ESB's capacity payment will be a burden on households

Back in 2014, a Liberal Government review of the WA electricity market posed the question: “Why is the cost of supplying electricity to retail customers [in WA] so high that it requires a significant taxpayer subsidy to keep tariffs at levels comparable to those in other Australian states?”

It noted that while costs of network provision in WA were lower than in the NEM,

“comparisons of generation costs with other Australian states which, while taking into account differences in underlying fuel costs and the size and conversion efficiency of power stations, show that the generation costs passed through to retail tariffs in Western Australia are significantly higher than in other states.”

The review was quite clear on where the fault lay, stating,

“The RCM [Reserve Capacity Mechanism]… appears to be a major contributor to the high generation costs in the SWIS.”

It noted that WA’s energy plus capacity payment market design had,

“resulted in customers paying for substantially more capacity than necessary to meet design standards for system security.”

In its final options paper the WA review concluded,

“Comparison of the two options for reform of the wholesale electricity market indicates clearly that retaining the capacity plus energy market in Western Australia results in higher costs than moving to the energy-only market arrangements of the National Electricity Market.”

Ultimately WA baulked at adopting the NEM’s energy-only market design not because it wasn’t a better option, but because it would involve considerable disruption for existing market participants in the process of transitioning to the new market.

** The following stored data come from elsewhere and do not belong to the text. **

(** * Market seasonality explorer: the data-derivation pipeline

    A shallow embedding of the TypeScript sources

    - [hooks/use-market-data.ts]   (kline fetcher, volatility enhancer, hook),
    - [lib/binance-api.ts]         (rate limiter, API calls, trading pairs,
                                    symbol validation, price change),
    - [components/calendar.tsx]    (weekly and monthly aggregation, clicks,
                                    keyboard navigation),
    - [components/pattern-analyzer.tsx] (pattern detectors),
    - [components/alert-system.tsx]     (alert evaluation and operations),
    - [components/comparison-dialog.tsx] (kline fetcher, metrics),
    - [components/data-dashboard.tsx]    (selection, metrics),
    - [app/page.tsx]               (history for the pattern analysis),

    together with the properties the specification states about them, and
    further properties of the code.

    ** Numbers

    A JavaScript [number] is modelled by [num]: an exact rational, or one of
    the three special values NaN, +Infinity and -Infinity, with the IEEE-754
    rules for the special values written out.  Rounding, overflow of finite
    values and the sign of zero are not modelled: arithmetic on finite values
    is exact.  [Math.sqrt] has no exact rational counterpart and is a
    parameter of the definitions that use it.  Where the rounding of an
    addition decides a property, the weekly totals, the reduction is given
    on IEEE-754 doubles as well ([Doubles], on Rocq's primitive floats). *)

From Stdlib Require Import QArith Qcanon Qround ZArith Lia List Bool Ascii String Sorted PrimFloat.
From stdpp Require Import base tactics option list strings numbers.

Local Open Scope Z_scope.

(** ** Canonical rationals: boolean comparisons *)

Definition Qcltb (x y : Qc) : bool :=
  match (x ?= y)%Qc with Lt => true | _ => false end.

Definition Qcleb (x y : Qc) : bool :=
  match (x ?= y)%Qc with Gt => false | _ => true end.

Definition Qceqb (x y : Qc) : bool :=
  match (x ?= y)%Qc with Eq => true | _ => false end.

(** The rational [n / d]. *)
Definition qc (n : Z) (d : positive) : Qc := Q2Qc (n # d).

Definition Qc_of_nat (n : nat) : Qc := Qc_of_Z (Z.of_nat n).

(** ** JavaScript numbers *)

Inductive num : Type :=
| NaN
| NInf
| Fin (q : Qc)
| PInf.

Declare Scope num_scope.
Delimit Scope num_scope with num.
Bind Scope num_scope with num.

Module JS.

Definition of_Z (z : Z) : num := Fin (Qc_of_Z z).
Definition of_nat (n : nat) : num := Fin (Qc_of_nat n).

Definition zero : num := Fin 0%Qc.

Definition isNaN (x : num) : bool :=
  match x with NaN => true | _ => false end.

Definition isFinite (x : num) : bool :=
  match x with Fin _ => true | _ => false end.

Definition neg (x : num) : num :=
  match x with
  | NaN => NaN
  | NInf => PInf
  | Fin q => Fin (- q)%Qc
  | PInf => NInf
  end.

Definition add (x y : num) : num :=
  match x, y with
  | NaN, _ | _, NaN => NaN
  | PInf, NInf | NInf, PInf => NaN
  | PInf, _ | _, PInf => PInf
  | NInf, _ | _, NInf => NInf
  | Fin a, Fin b => Fin (a + b)%Qc
  end.

Definition sub (x y : num) : num := add x (neg y).

(** Sign of a number that is not NaN. *)
Definition sign (x : num) : comparison :=
  match x with
  | NaN => Eq
  | NInf => Lt
  | Fin q => (q ?= 0)%Qc
  | PInf => Gt
  end.

Definition signed_inf (c : comparison) : num :=
  match c with Lt => NInf | Eq => NaN | Gt => PInf end.

Definition sign_mul (c d : comparison) : comparison :=
  match c, d with
  | Eq, _ | _, Eq => Eq
  | Lt, Lt | Gt, Gt => Gt
  | _, _ => Lt
  end.

Definition mul (x y : num) : num :=
  match x, y with
  | NaN, _ | _, NaN => NaN
  | Fin a, Fin b => Fin (a * b)%Qc
  | _, _ => signed_inf (sign_mul (sign x) (sign y))
  end.

(** Division.  A finite zero divisor is the positive zero. *)
Definition div (x y : num) : num :=
  match x, y with
  | NaN, _ | _, NaN => NaN
  | Fin a, Fin b =>
      if Qceqb b 0 then signed_inf (sign x) else Fin (a / b)%Qc
  | Fin _, _ => zero
  | _, Fin b => signed_inf (sign_mul (sign x) (if Qcltb b 0 then Lt else Gt))
  | _, _ => NaN
  end.

Definition ltb (x y : num) : bool :=
  match x, y with
  | NaN, _ | _, NaN => false
  | _, NInf => false
  | NInf, _ => true
  | PInf, _ => false
  | _, PInf => true
  | Fin a, Fin b => Qcltb a b
  end.

Definition leb (x y : num) : bool :=
  match x, y with
  | NaN, _ | _, NaN => false
  | NInf, _ => true
  | _, NInf => false
  | _, PInf => true
  | PInf, _ => false
  | Fin a, Fin b => Qcleb a b
  end.

Definition gtb (x y : num) : bool := ltb y x.
Definition geb (x y : num) : bool := leb y x.

(** [x || 0] on numbers: NaN and 0 are falsy. *)
Definition or_zero (x : num) : num :=
  match x with
  | NaN => zero
  | _ => x
  end.

(** [x || d] on numbers. *)
Definition or_else (x d : num) : num :=
  match x with
  | NaN => d
  | Fin q => if Qceqb q 0 then d else x
  | _ => x
  end.

(** [!x] on numbers. *)
Definition falsy (x : num) : bool :=
  match x with
  | NaN => true
  | Fin q => Qceqb q 0
  | _ => false
  end.

Definition Math_max (x y : num) : num :=
  match x, y with
  | NaN, _ | _, NaN => NaN
  | _, _ => if ltb x y then y else x
  end.

Definition Math_min (x y : num) : num :=
  match x, y with
  | NaN, _ | _, NaN => NaN
  | _, _ => if ltb y x then y else x
  end.

Definition Math_abs (x : num) : num :=
  match x with
  | NaN => NaN
  | NInf | PInf => PInf
  | Fin q => if Qcltb q 0 then Fin (- q)%Qc else Fin q
  end.

Definition Math_floor (x : num) : num :=
  match x with
  | Fin q => of_Z (Qfloor (this q))
  | _ => x
  end.

(** [Math.pow(x, 2)]. *)
Definition Math_pow2 (x : num) : num := mul x x.

(** [Math.sqrt], over a square root [sqrtQ] of the non-negative rationals. *)
Definition Math_sqrt (sqrtQ : Qc -> Qc) (x : num) : num :=
  match x with
  | NaN | NInf => NaN
  | PInf => PInf
  | Fin q => if Qcltb q 0 then NaN else Fin (sqrtQ q)
  end.

End JS.

Notation "x + y" := (JS.add x y) : num_scope.
Notation "x - y" := (JS.sub x y) : num_scope.
Notation "x * y" := (JS.mul x y) : num_scope.
Notation "x / y" := (JS.div x y) : num_scope.
Notation "x <? y" := (JS.ltb x y) : num_scope.
Notation "x <=? y" := (JS.leb x y) : num_scope.
Notation "x >? y" := (JS.gtb x y) : num_scope.
Notation "x >=? y" := (JS.geb x y) : num_scope.

(** The literals [0], [2] and [100]. *)
Definition n0 : num := JS.zero.
Definition n2 : num := JS.of_Z 2.
Definition n100 : num := JS.of_Z 100.

(** A rational square root, exact on squares of rationals, to run examples:
    the integer square root of [n * d] over [d]. *)
Definition sqrt_floor (q : Qc) : Qc :=
  let n := Qnum (this q) in
  let d := Qden (this q) in
  Q2Qc (Z.sqrt (n * Zpos d) # d).

(** * Rate limiter ([lib/binance-api.ts], class [RateLimiter])

    [Date.now()] is an integer number of milliseconds; the limiter's numbers
    are modelled in [Z].  [Math.min(...[])] is [Infinity]: the oldest request
    of an empty queue is [None]. *)

Module RateLimiter.

Record t : Type := mk {
  requests : list Z;
  maxRequests : Z;
  timeWindow : Z;
}.

(** [constructor(maxRequests = 1200, timeWindow = 60000)] *)
Definition new (maxRequests timeWindow : option Z) : t :=
  {| requests := [];
     maxRequests := default 1200 maxRequests;
     timeWindow := default 60000 timeWindow |}.

(** What a call does, in order: it may suspend the caller for a number of
  milliseconds ([None] is the delay [Infinity]), and it records a request. *)
Inductive event : Type :=
| Suspend (ms : option Z)
| Push (time : Z).

(** [Math.min(...xs)] *)
Definition Math_min (xs : list Z) : option Z :=
  match xs with
  | [] => None
  | x :: tl => Some (fold_left Z.min tl x)
  end.

Definition waitIfNeeded (now : Z) (rl : t) : list event * t :=
  let requests := List.filter (fun time => now - time <? timeWindow rl) (requests rl) in
  let suspended :=
    if Z.of_nat (length requests) >=? maxRequests rl then
      let oldestRequest := Math_min requests in
      let waitTime := option_map (fun o => timeWindow rl - (now - o) + 100) oldestRequest in
      match waitTime with
      | Some w => if w >? 0 then [Suspend (Some w)] else []
      | None => [Suspend None]
      end
    else [] in
  (suspended ++ [Push now],
   {| requests := requests ++ [now];
      maxRequests := maxRequests rl;
      timeWindow := timeWindow rl |}).

End RateLimiter.

(** * Data model ([types/market.ts]) *)

Record MarketData : Type := mkMarketData {
  date : string;
  open : num;
  high : num;
  low : num;
  close : num;
  volume : num;
  volatility : num;
}.

Definition with_volatility (item : MarketData) (v : num) : MarketData :=
  {| date := date item; open := open item; high := high item; low := low item;
     close := close item; volume := volume item; volatility := v |}.

#[local] Set Warnings "-register-all".

(** Untyped values ([any]): what a JSON body parses to. *)
Inductive any : Type :=
| Undefined
| Null
| ABool (b : bool)
| ANum (n : num)
| AStr (s : string)
| AArr (items : list any)
| AObj (fields : list (string * any)).

(** The outcome of a call that may throw. *)
Inductive result (A : Type) : Type :=
| Ok (value : A)
| Throw (message : string).
Arguments Ok {A} value.
Arguments Throw {A} message.

(** ** The host: JavaScript built-ins and date-fns

    A [Date] is modelled by its time value, a [num] of milliseconds since the
    epoch; NaN is the invalid date.  What the built-ins and the date-fns
    functions compute is not part of this repository: they are the fields of
    a class the models take as a parameter. *)
Class Host : Type := mkHost {
  (** [Number.parseFloat(x)] *)
  parseFloat : any -> num;
  (** [Number(x)] *)
  ToNumber : any -> num;
  (** [`${x}`] for a value and for a number *)
  ToString : any -> string;
  num_to_string : num -> string;
  (** [new Date(s).getTime()] for a string [s] *)
  Date_parse : string -> num;
  (** [new Date(year, monthIndex, day).getTime()], in the host's time zone *)
  Date_local : Z -> Z -> Z -> num;
  (** date-fns *)
  format : num -> string -> string;
  startOfMonth : num -> num;
  endOfMonth : num -> num;
  startOfWeek : num -> num;
  endOfWeek : num -> num;
  subDays : num -> num -> num;
  differenceInDays : num -> num -> num;
  eachWeekOfInterval : num -> num -> list num;
  getDay : num -> num;
  getDate : num -> num;
  (** [Math.sqrt] on the non-negative rationals *)
  sqrtQ : Qc -> Qc;
}.

(** [new Date(t).getTime()] for a number [t]: the time value is truncated to
    an integer and is NaN beyond 8.64e15 ms (TimeClip). *)
Definition Date_of_time (t : num) : num :=
  match t with
  | Fin q =>
      let z := Z.quot (Qnum (this q)) (Zpos (Qden (this q))) in
      if Z.abs z <=? 8640000000000000 then JS.of_Z z else NaN
  | _ => NaN
  end.

(** * Kline fetcher ([hooks/use-market-data.ts]) *)

Section Fetcher.
Context `{host : Host}.
Local Open Scope num_scope.

(** [const BINANCE_LAUNCH_DATE = new Date(2017, 6, 1)] *)
Definition BINANCE_LAUNCH_DATE : num := Date_local 2017 6 1.

(** The request [fetch] is called with: the query of the URL
    [`${BINANCE_BASE_URL}/klines?symbol=..&interval=1d&startTime=..&endTime=..&limit=1000`]. *)
Record request : Type := mkRequest {
  req_symbol : string;
  req_interval : string;
  req_startTime : num;
  req_endTime : num;
  req_limit : Z;
}.

(** What the network answers: [fetch] rejects, or resolves to a response
    whose body parses as JSON ([Some]) or does not ([None]). *)
Inductive response : Type :=
| NetworkError (message : string)
| Response (ok : bool) (status : string) (statusText : string) (json : option any).

(** [!!v] *)
Definition truthy (v : any) : bool :=
  match v with
  | Undefined | Null => false
  | ABool b => b
  | ANum n => negb (JS.falsy n)
  | AStr s => negb (String.eqb s "")
  | AArr _ | AObj _ => true
  end.

(** [errorData.msg]: [None] when reading the property throws. *)
Definition get_msg (errorData : any) : option any :=
  match errorData with
  | Undefined | Null => None
  | AObj fields =>
      Some (match List.find (fun kv => String.eqb (fst kv) "msg") fields with
            | Some kv => snd kv
            | None => Undefined
            end)
  | _ => Some Undefined
  end.

(** The callback of [klineData.map]: a record, or [null]. *)
Definition parseKline (kline : any) : option MarketData :=
  match kline with
  | AArr fields =>
      if (length fields <? 11)%nat then None else
      let openTime := nth 0 fields Undefined in
      let openPrice := parseFloat (nth 1 fields Undefined) in
      let highPrice := parseFloat (nth 2 fields Undefined) in
      let lowPrice := parseFloat (nth 3 fields Undefined) in
      let closePrice := parseFloat (nth 4 fields Undefined) in
      let volumeValue := parseFloat (nth 5 fields Undefined) in
      if JS.isNaN openPrice || JS.isNaN highPrice || JS.isNaN lowPrice
         || JS.isNaN closePrice || JS.isNaN volumeValue then None else
      if (openPrice <=? n0) || (highPrice <=? n0) || (lowPrice <=? n0)
         || (closePrice <=? n0) then None else
      if (highPrice <? JS.Math_max openPrice closePrice)
         || (lowPrice >? JS.Math_min openPrice closePrice) then None else
      let timestamp := ToNumber openTime in
      if JS.isNaN timestamp || (timestamp <=? n0) then None else
      let dailyVolatility :=
        if openPrice >? n0 then ((highPrice - lowPrice) / openPrice) * n100 else n0 in
      let date := Date_of_time timestamp in
      if JS.isNaN date then None else
      if date <? BINANCE_LAUNCH_DATE then None else
      Some {| date := format date "yyyy-MM-dd";
              open := openPrice;
              high := highPrice;
              low := lowPrice;
              close := closePrice;
              volume := volumeValue;
              volatility := JS.Math_max n0 dailyVolatility |}
  | _ => None
  end.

It is important to recognise that once we go down the path the ESB is recommending, justified by its rather creative piece of modelling, it is extremely difficult to go back if it turns out to be wrong.

On the 20th September Energy Ministers are being asked to give the ESB the go-ahead on implementing a capacity payment. This is without either the ESB or Minister Taylor providing even a rough quantification on how much households and business will be expected to pay generators in capacity fees.

If Minister Taylor and the ESB can’t answer this very basic and fundamental question then we have to ask, is this really about protecting consumers? Or is it more about protecting the financial interests of coal-fired power station owners?

By Johanna Bowyer, IEEFA and Tristan Edis, Green Energy Markets.

This article first appeared in Renew Economy.